Pull out of the data below the stretch of lines bounded by the one containing "- intros (i & ?" and the one containing "Lemma slot_inside base", both bounds included, unchanged.

--- STORED DATA Enclosed Below ---

(* ===== verification/KmemProps.v ===== *)
(** * The slab allocator, verified

    The invariant of the zones of small objects, what their operations do to the
    set of allocated objects, and the choice of a zone by [kmem_alloc]. *)

From S2P Require Import Prelude VmPage Klib PageAlloc Kmem.
Open Scope Z_scope.

(** ** Slots *)

Lemma capacity_small size : 8 ≤ size ≤ 256 → 0 < slabcapacity size ∧ slabcapacity size * size ≤ 4064.
Proof.
  intros H. unfold slabcapacity, slabsize, kSmallSlabMax, PGSIZE, sizeof_kmem_slab.
  rewrite (proj2 (Z.leb_le _ _)) by lia. rewrite w32_small; Z.div_mod_to_equations; nia.
Qed.

Lemma elem_of_slots base size n p :
  p ∈ small_slots base size n ↔ ∃ i, 0 ≤ i < n ∧ p = base + i * size.
Proof.
  unfold small_slots. rewrite list_elem_of_fmap. split.
  - intros (i & -> & Hi%elem_of_seqZ). exists i. split; [lia|done].
  - intros (i & ? & ->). exists i. split; [done|]. apply elem_of_seqZ. lia.
Qed.

Lemma slots_NoDup base size n : 0 < size → NoDup (small_slots base size n).
Proof.
  intros. unfold small_slots. assert (Inj (=) (=) (λ i, base + i * size)) by (intros i j ?; nia).
  apply (NoDup_fmap_2 _), NoDup_seqZ.
Qed.

Lemma slot_inside base size p :
  8 ≤ size ≤ 256 → p ∈ small_slots base size (slabcapacity size) →
  base ≤ p ∧ p + size ≤ base + 4064.
Proof. intros Hs. pose proof (capacity_small size Hs). rewrite elem_of_slots. intros (i & ? & ->). nia. Qed.

Lemma slots_apart base size n p q :
  0 < size → p ∈ small_slots base size n → q ∈ small_slots base size n → p ≠ q →
  disjoint_ranges (p, size) (q, size).
Proof.
  intros Hs. rewrite !elem_of_slots. intros (i & ? & ->) (j & ? & ->) Hne.
  assert (i ≠ j) by congruence. unfold disjoint_ranges. simpl.
  destruct (Z.lt_total i j) as [|[|]]; [left; nia|done|right; nia].
Qed.

(** The page of a small slab, from its header. *)
Definition slab_page (h : Z) : Z := h - 4064.
Lemma slab_page_hdr base : slab_page (SMALL_SLAB_HDR base) = base.
Proof. unfold slab_page, SMALL_SLAB_HDR, PGSIZE, sizeof_kmem_slab. lia. Qed.
Lemma hdr_slab_page h : SMALL_SLAB_HDR (slab_page h) = h.
Proof. unfold slab_page, SMALL_SLAB_HDR, PGSIZE, sizeof_kmem_slab. lia. Qed.

Lemma page_of_slot base p : 0 ≤ base → base + 4096 ≤ 2^64 → base mod PGSIZE = 0 →
  base ≤ p < base + 4096 → PGROUNDDOWN p = base.
Proof. intros ?? Hm ?. unfold PGSIZE in Hm. rewrite PGROUNDDOWN_eq by lia. Z.div_mod_to_equations. lia. Qed.

Lemma pages_apart b1 b2 : b1 mod PGSIZE = 0 → b2 mod PGSIZE = 0 → b1 ≠ b2 →
  b1 + 4096 ≤ b2 ∨ b2 + 4096 ≤ b1.
Proof. unfold PGSIZE. intros. Z.div_mod_to_equations. lia. Qed.

(** ** The invariant *)
Section props.
Context {P : Type} `{!PageAlloc P}.
Implicit Types (st : kmem P).

(** A slab of a zone of small objects: its free list holds slots of its page, none
    twice, as many as [nfree] says. *)
Record slab_ok (size h : Z) (s : kmem_slab) : Prop := {
  so_free e : e ∈ firstfree s → e ∈ small_slots (slab_page h) size (slabcapacity size);
  so_nodup : NoDup (firstfree s);
  so_n : nfree s = Z.of_nat (length (firstfree s));
}.

Record hdr_ok (h : Z) : Prop := {
  ho_align : slab_page h mod PGSIZE = 0;
  ho_range : 0 < slab_page h ∧ slab_page h + 4096 ≤ 2^64;
}.

Definition small_zone st (z : Z) (Zn : kmem_zone) : Prop :=
  zones st !! z = Some Zn ∧ zone_size Zn ≤ kSmallSlabMax.
Definition large_zone st (z : Z) (Zn : kmem_zone) : Prop :=
  zones st !! z = Some Zn ∧ kSmallSlabMax < zone_size Zn.

(** The zones in themselves; with the page allocator below. *)
Record core_ok st : Prop := {
  sk_size z Zn : small_zone st z Zn → 8 ≤ zone_size Zn;
  sk_nodup z Zn : small_zone st z Zn → NoDup (slablist Zn);
  sk_slab z Zn h : small_zone st z Zn → h ∈ slablist Zn →
    ∃ s, slabs st !! h = Some s ∧ slab_zone s = z ∧ slab_ok (zone_size Zn) h s;
  sk_hdr z Zn h : small_zone st z Zn → h ∈ slablist Zn → hdr_ok h;
}.
Record small_ok st : Prop := {
  sk_core :> core_ok st;
  sk_live z Zn h : small_zone st z Zn → h ∈ slablist Zn → (slab_page h, 4096) ∈ pa_live (pages st);
  sk_pages : pa_inv (pages st);
}.

(** The allocated objects of the zones of small objects. *)
Definition allocated_obj st (z p : Z) : Prop :=
  ∃ Zn h s, small_zone st z Zn ∧ h ∈ slablist Zn ∧ slabs st !! h = Some s ∧
    p ∈ small_slots (slab_page h) (zone_size Zn) (slabcapacity (zone_size Zn)) ∧
    (p ∉ firstfree s).

Lemma small_sizes st z Zn : core_ok st → small_zone st z Zn → 8 ≤ zone_size Zn ≤ 256.
Proof. intros Hok Hz. pose proof (sk_size _ Hok _ _ Hz). destruct Hz as [_ Hs]. unfold kSmallSlabMax in Hs. lia. Qed.

(** No slab is in two zones. *)
Lemma slab_one_zone st z1 Z1 z2 Z2 h :
  core_ok st → small_zone st z1 Z1 → small_zone st z2 Z2 →
  h ∈ slablist Z1 → h ∈ slablist Z2 → z1 = z2 ∧ Z1 = Z2.
Proof.
  intros Hok H1 H2 Hh1 Hh2. destruct (sk_slab _ Hok _ _ _ H1 Hh1) as (s & Hs & <- & _).
  destruct (sk_slab _ Hok _ _ _ H2 Hh2) as (s2 & Hs2 & <- & _). simplify_eq.
  destruct H1, H2. by simplify_eq.
Qed.

(** Two slots do not overlap, whatever their zones. *)
Lemma slots_disjoint st z1 z2 Z1 Z2 h1 h2 p q :
  core_ok st → small_zone st z1 Z1 → small_zone st z2 Z2 → h1 ∈ slablist Z1 → h2 ∈ slablist Z2 →
  p ∈ small_slots (slab_page h1) (zone_size Z1) (slabcapacity (zone_size Z1)) →
  q ∈ small_slots (slab_page h2) (zone_size Z2) (slabcapacity (zone_size Z2)) →
  (h1 = h2 → p ≠ q) → disjoint_ranges (p, zone_size Z1) (q, zone_size Z2).
Proof.
  intros Hok Hz1 Hz2 Hh1 Hh2 Hp Hq Hne. destruct (decide (h1 = h2)) as [->|Hh].
  - destruct (slab_one_zone _ _ _ _ _ _ Hok Hz1 Hz2 Hh1 Hh2) as [-> ->].
    pose proof (small_sizes _ _ _ Hok Hz2). eapply slots_apart; [lia|done..|auto].
  - pose proof (sk_hdr _ Hok _ _ _ Hz1 Hh1) as [A1 _]. pose proof (sk_hdr _ Hok _ _ _ Hz2 Hh2) as [A2 _].
    apply slot_inside in Hp; [|by eapply small_sizes]. apply slot_inside in Hq; [|by eapply small_sizes].
    destruct (pages_apart _ _ A1 A2); [unfold slab_page; lia|..]; unfold disjoint_ranges; simpl; lia.
Qed.

(** A free entry overlaps no allocated object. *)
Lemma free_apart st z Zn h s e z2 Z2 q :
  core_ok st → small_zone st z Zn → h ∈ slablist Zn → slabs st !! h = Some s → e ∈ firstfree s →
  zones st !! z2 = Some Z2 → allocated_obj st z2 q →
  disjoint_ranges (e, zone_size Zn) (q, zone_size Z2).
Proof.
  intros Hok Hz Hh Hs He E2 (Z2' & h2 & s2 & Hz2 & Hh2 & Hs2 & Hq & Hf).
  assert (Z2' = Z2) as -> by (destruct Hz2; by simplify_eq).
  destruct (sk_slab _ Hok _ _ _ Hz Hh) as (s' & Hs' & _ & [Hfr _ _]). simplify_eq.
  eapply slots_disjoint; [done|exact Hz|exact Hz2|done|done|by apply Hfr|done|].
  intros -> ->. by simplify_eq.
Qed.

(** ** One slab changes *)

(** From [st] to [st'], the zone [z] is now [Zn'] and its slab [h] is now [s]. *)
Record slab_update st st' (z : Z) (Zn Zn' : kmem_zone) (h : Z) (s : kmem_slab) : Prop := {
  su_zone : small_zone st z Zn;
  su_zones : zones st' = <[z := Zn']> (zones st);
  su_slabs : slabs st' = <[h := s]> (slabs st);
  su_bufctls : bufctls st' = bufctls st;
  su_size : zone_size Zn' = zone_size Zn;
  su_list : ∀ h', h' ∈ slablist Zn' ↔ h' = h ∨ h' ∈ slablist Zn;
  su_mine : ∀ z2 Z2, small_zone st z2 Z2 → h ∈ slablist Z2 → z2 = z;
}.

Lemma slab_update_zone st st' z Zn Zn' h s z2 Z2 :
  slab_update st st' z Zn Zn' h s →
  small_zone st' z2 Z2 ↔ (z2 = z ∧ Z2 = Zn') ∨ (z2 ≠ z ∧ small_zone st z2 Z2).
Proof.
  intros U. unfold small_zone. rewrite (su_zones _ _ _ _ _ _ _ U).
  destruct (su_zone _ _ _ _ _ _ _ U) as [_ Hs]. rewrite <-(su_size _ _ _ _ _ _ _ U) in Hs.
  rewrite lookup_insert_Some. naive_solver.
Qed.

(** What changes of the zones of small objects leave alone; a page they take is
    new. *)
Record small_change st st' : Prop := {
  sc_large z Zn : large_zone st' z Zn ↔ large_zone st z Zn;
  sc_slabs h : slab_page h mod PGSIZE ≠ 0 → slabs st' !! h = slabs st !! h;
  sc_bufctls : bufctls st' = bufctls st;
  sc_live r : r ∈ pa_live (pages st) → r ∈ pa_live (pages st');
  sc_page z Zn' h : small_zone st' z Zn' → h ∈ slablist Zn' →
    (∃ Zn, small_zone st z Zn ∧ h ∈ slablist Zn) ∨
    ∀ r, r ∈ pa_live (pages st) → disjoint_ranges (slab_page h, 4096) r;
  sc_sizes z : zone_size <$> zones st' !! z = zone_size <$> zones st !! z;
}.
Lemma small_change_refl st : small_change st st.
Proof. split; try done. intros z Zn h Hz Hh. left. by exists Zn. Qed.
Lemma small_change_trans st1 st2 st3 : small_change st1 st2 → small_change st2 st3 → small_change st1 st3.
Proof.
  intros [A1 A2 A3 A4 A5 A6] [B1 B2 B3 B4 B5 B6]. split.
  - intros z Zn. by rewrite B1, A1.
  - intros h Hh. by rewrite B2, A2.
  - congruence.
  - auto.
  - intros z Zn h Hz Hh. destruct (B5 z Zn h Hz Hh) as [(Z2 & Hz2 & Hh2)|Hd]; [by eapply A5|]. right. auto.
  - intros z. by rewrite B6, A6.
Qed.

Lemma slab_update_change st st' z Zn Zn' h s :
  slab_update st st' z Zn Zn' h s → slab_page h mod PGSIZE = 0 →
  (∀ r, r ∈ pa_live (pages st) → r ∈ pa_live (pages st')) →
  (h ∈ slablist Zn ∨ ∀ r, r ∈ pa_live (pages st) → disjoint_ranges (slab_page h, 4096) r) → small_change st st'.
Proof.
  intros U Hal Hlive Hpg. pose proof (su_zone _ _ _ _ _ _ _ U) as [Hz Hs]. pose proof (su_size _ _ _ _ _ _ _ U) as Esz. split.
  - intros z2 Z2. unfold large_zone. rewrite (su_zones _ _ _ _ _ _ _ U), lookup_insert_Some.
    split; [|intros [H1 H2]; split; [right|done]; split; [|done]; intros <-; simplify_eq; lia].
    intros [[[<- <-]|[_ ?]] ?]; [lia|done].
  - intros h' Hh'. rewrite (su_slabs _ _ _ _ _ _ _ U), lookup_insert_ne; [done|]. congruence.
  - apply (su_bufctls _ _ _ _ _ _ _ U).
  - done.
  - intros z2 Z2 h2 [[-> ->]|[_ Hz2]]%(slab_update_zone _ _ _ _ _ _ _ z2 Z2 U) Hh2; [|by left; exists Z2].
    apply (su_list _ _ _ _ _ _ _ U) in Hh2 as [->|Hh2]; [|by left; exists Zn].
    destruct Hpg; [by left; exists Zn|by right].
  - intros z2. rewrite (su_zones _ _ _ _ _ _ _ U). destruct (decide (z2 = z)) as [->|];
      [by rewrite lookup_insert_eq, Hz; simpl; rewrite Esz|by rewrite lookup_insert_ne].
Qed.

Lemma slab_update_core st st' z Zn Zn' h s :
  core_ok st → slab_update st st' z Zn Zn' h s → NoDup (slablist Zn') →
  slab_zone s = z → slab_ok (zone_size Zn) h s → hdr_ok h → core_ok st'.
Proof.
  intros Hok U ND Hz Hs Hh.
  pose proof (su_zone _ _ _ _ _ _ _ U) as Hzn. pose proof (su_size _ _ _ _ _ _ _ U) as Esz.
  pose proof (λ z2 Z2, proj1 (slab_update_zone _ _ _ _ _ _ _ z2 Z2 U)) as Hzs. split.
  - intros z2 Z2 [[-> ->]|[_ Hz2]]%Hzs; [rewrite Esz|]; by eapply sk_size.
  - intros z2 Z2 [[-> ->]|[_ Hz2]]%Hzs; [done|]. by eapply sk_nodup.
  - intros z2 Z2 h' [[-> ->]|[Hne Hz2]]%Hzs Hh'; rewrite (su_slabs _ _ _ _ _ _ _ U).
    + rewrite Esz. destruct (decide (h' = h)) as [->|].
      * exists s. by rewrite lookup_insert_eq.
      * rewrite lookup_insert_ne by done. apply (su_list _ _ _ _ _ _ _ U) in Hh' as [|]; [done|].
        by eapply sk_slab.
    + rewrite lookup_insert_ne; [by eapply sk_slab|].
      intros ->. apply Hne. by eapply (su_mine _ _ _ _ _ _ _ U).
  - intros z2 Z2 h' [[-> ->]|[_ Hz2]]%Hzs Hh'; [|by eapply sk_hdr].
    apply (su_list _ _ _ _ _ _ _ U) in Hh' as [->|]; [done|]. by eapply sk_hdr.
Qed.

Lemma slab_update_ok st st' z Zn Zn' h s :
  small_ok st → slab_update st st' z Zn Zn' h s → core_ok st' → (slab_page h, 4096) ∈ pa_live (pages st') →
  pa_inv (pages st') → (∀ r, r ∈ pa_live (pages st) → r ∈ pa_live (pages st')) → small_ok st'.
Proof.
  intros Hok U Hc Hh Hinv Hlive. split; [done| |done].
  intros z2 Z2 h' [[-> ->]|[_ Hz2]]%(slab_update_zone _ _ _ _ _ _ _ z2 Z2 U) Hh'.
  - apply (su_list _ _ _ _ _ _ _ U) in Hh' as [->|]; [done|].
    eapply Hlive, (sk_live _ Hok); [apply (su_zone _ _ _ _ _ _ _ U)|done].
  - by eapply Hlive, (sk_live _ Hok).
Qed.

(** The objects allocated outside slab [h]. *)
Definition alloc_elsewhere st (h z p : Z) : Prop :=
  ∃ Zn h' s, small_zone st z Zn ∧ h' ∈ slablist Zn ∧ h' ≠ h ∧ slabs st !! h' = Some s ∧
    p ∈ small_slots (slab_page h') (zone_size Zn) (slabcapacity (zone_size Zn)) ∧
    (p ∉ firstfree s).
Definition alloc_here (Zn : kmem_zone) (h : Z) (s : kmem_slab) (p : Z) : Prop :=
  p ∈ small_slots (slab_page h) (zone_size Zn) (slabcapacity (zone_size Zn)) ∧
  (p ∉ firstfree s).

Lemma alloc_split st z Zn h s z2 q :
  core_ok st → small_zone st z Zn → h ∈ slablist Zn → slabs st !! h = Some s →
  allocated_obj st z2 q ↔ (z2 = z ∧ alloc_here Zn h s q) ∨ alloc_elsewhere st h z2 q.
Proof.
  intros Hok Hz Hh Hs. split.
  - intros (Z2 & h2 & s2 & Hz2 & Hh2 & Hs2 & Hq & Hf). destruct (decide (h2 = h)) as [->|Hne].
    + destruct (slab_one_zone _ _ _ _ _ _ Hok Hz Hz2 Hh Hh2) as [-> ->]. simplify_eq.
      left. by repeat split.
    + right. by exists Z2, h2, s2.
  - intros [[-> [Hq Hf]]|(Z2 & h2 & s2 & Hz2 & Hh2 & Hne & Hs2 & Hq & Hf)];
      [by exists Zn, h, s|by exists Z2, h2, s2].
Qed.

Lemma alloc_absent st h z2 q :
  (∀ z Zn, small_zone st z Zn → (h ∉ slablist Zn)) →
  allocated_obj st z2 q ↔ alloc_elsewhere st h z2 q.
Proof.
  intros Hn. split.
  - intros (Z2 & h2 & s2 & Hz2 & Hh2 & Hs2 & Hq & Hf). exists Z2, h2, s2. split_and!; try done.
    intros ->. by eapply Hn.
  - intros (Z2 & h2 & s2 & Hz2 & Hh2 & Hne & Hs2 & Hq & Hf). by exists Z2, h2, s2.
Qed.

Lemma slab_update_elsewhere st st' z Zn Zn' h s z2 q :
  slab_update st st' z Zn Zn' h s → alloc_elsewhere st' h z2 q ↔ alloc_elsewhere st h z2 q.
Proof.
  intros U. pose proof (su_zone _ _ _ _ _ _ _ U) as Hzn. pose proof (su_size _ _ _ _ _ _ _ U) as Esz.
  unfold alloc_elsewhere. rewrite (su_slabs _ _ _ _ _ _ _ U).
  pose proof (λ z2 Z2, slab_update_zone _ _ _ _ _ _ _ z2 Z2 U) as Hzs. split.
  - intros (Z2 & h2 & s2 & Hz2 & Hh2 & Hne & Hs2 & Hq & Hf). rewrite lookup_insert_ne in Hs2 by done.
    apply Hzs in Hz2 as [[-> ->]|[_ Hz2]]; [|by exists Z2, h2, s2].
    rewrite Esz in Hq. apply (su_list _ _ _ _ _ _ _ U) in Hh2 as [|]; [done|]. by exists Zn, h2, s2.
  - intros (Z2 & h2 & s2 & Hz2 & Hh2 & Hne & Hs2 & Hq & Hf). destruct (decide (z2 = z)) as [->|Hz].
    + assert (Z2 = Zn) as -> by (destruct Hz2, Hzn; by simplify_eq).
      exists Zn', h2, s2. rewrite lookup_insert_ne by done. rewrite Esz.
      split_and!; try done; [apply Hzs; by left|apply (su_list _ _ _ _ _ _ _ U); by right].
    + exists Z2, h2, s2. rewrite lookup_insert_ne by done. split_and!; try done. apply Hzs. by right.
Qed.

--- End of Enclosed STORED DATA ---

**ANSWER SPACE**
  - intros (i & ? & ->). exists i. split; [done|]. apply elem_of_seqZ. lia.
Qed.

Lemma slots_NoDup base size n : 0 < size → NoDup (small_slots base size n).
Proof.
  intros. unfold small_slots. assert (Inj (=) (=) (λ i, base + i * size)) by (intros i j ?; nia).
  apply (NoDup_fmap_2 _), NoDup_seqZ.
Qed.

Lemma slot_inside base size p :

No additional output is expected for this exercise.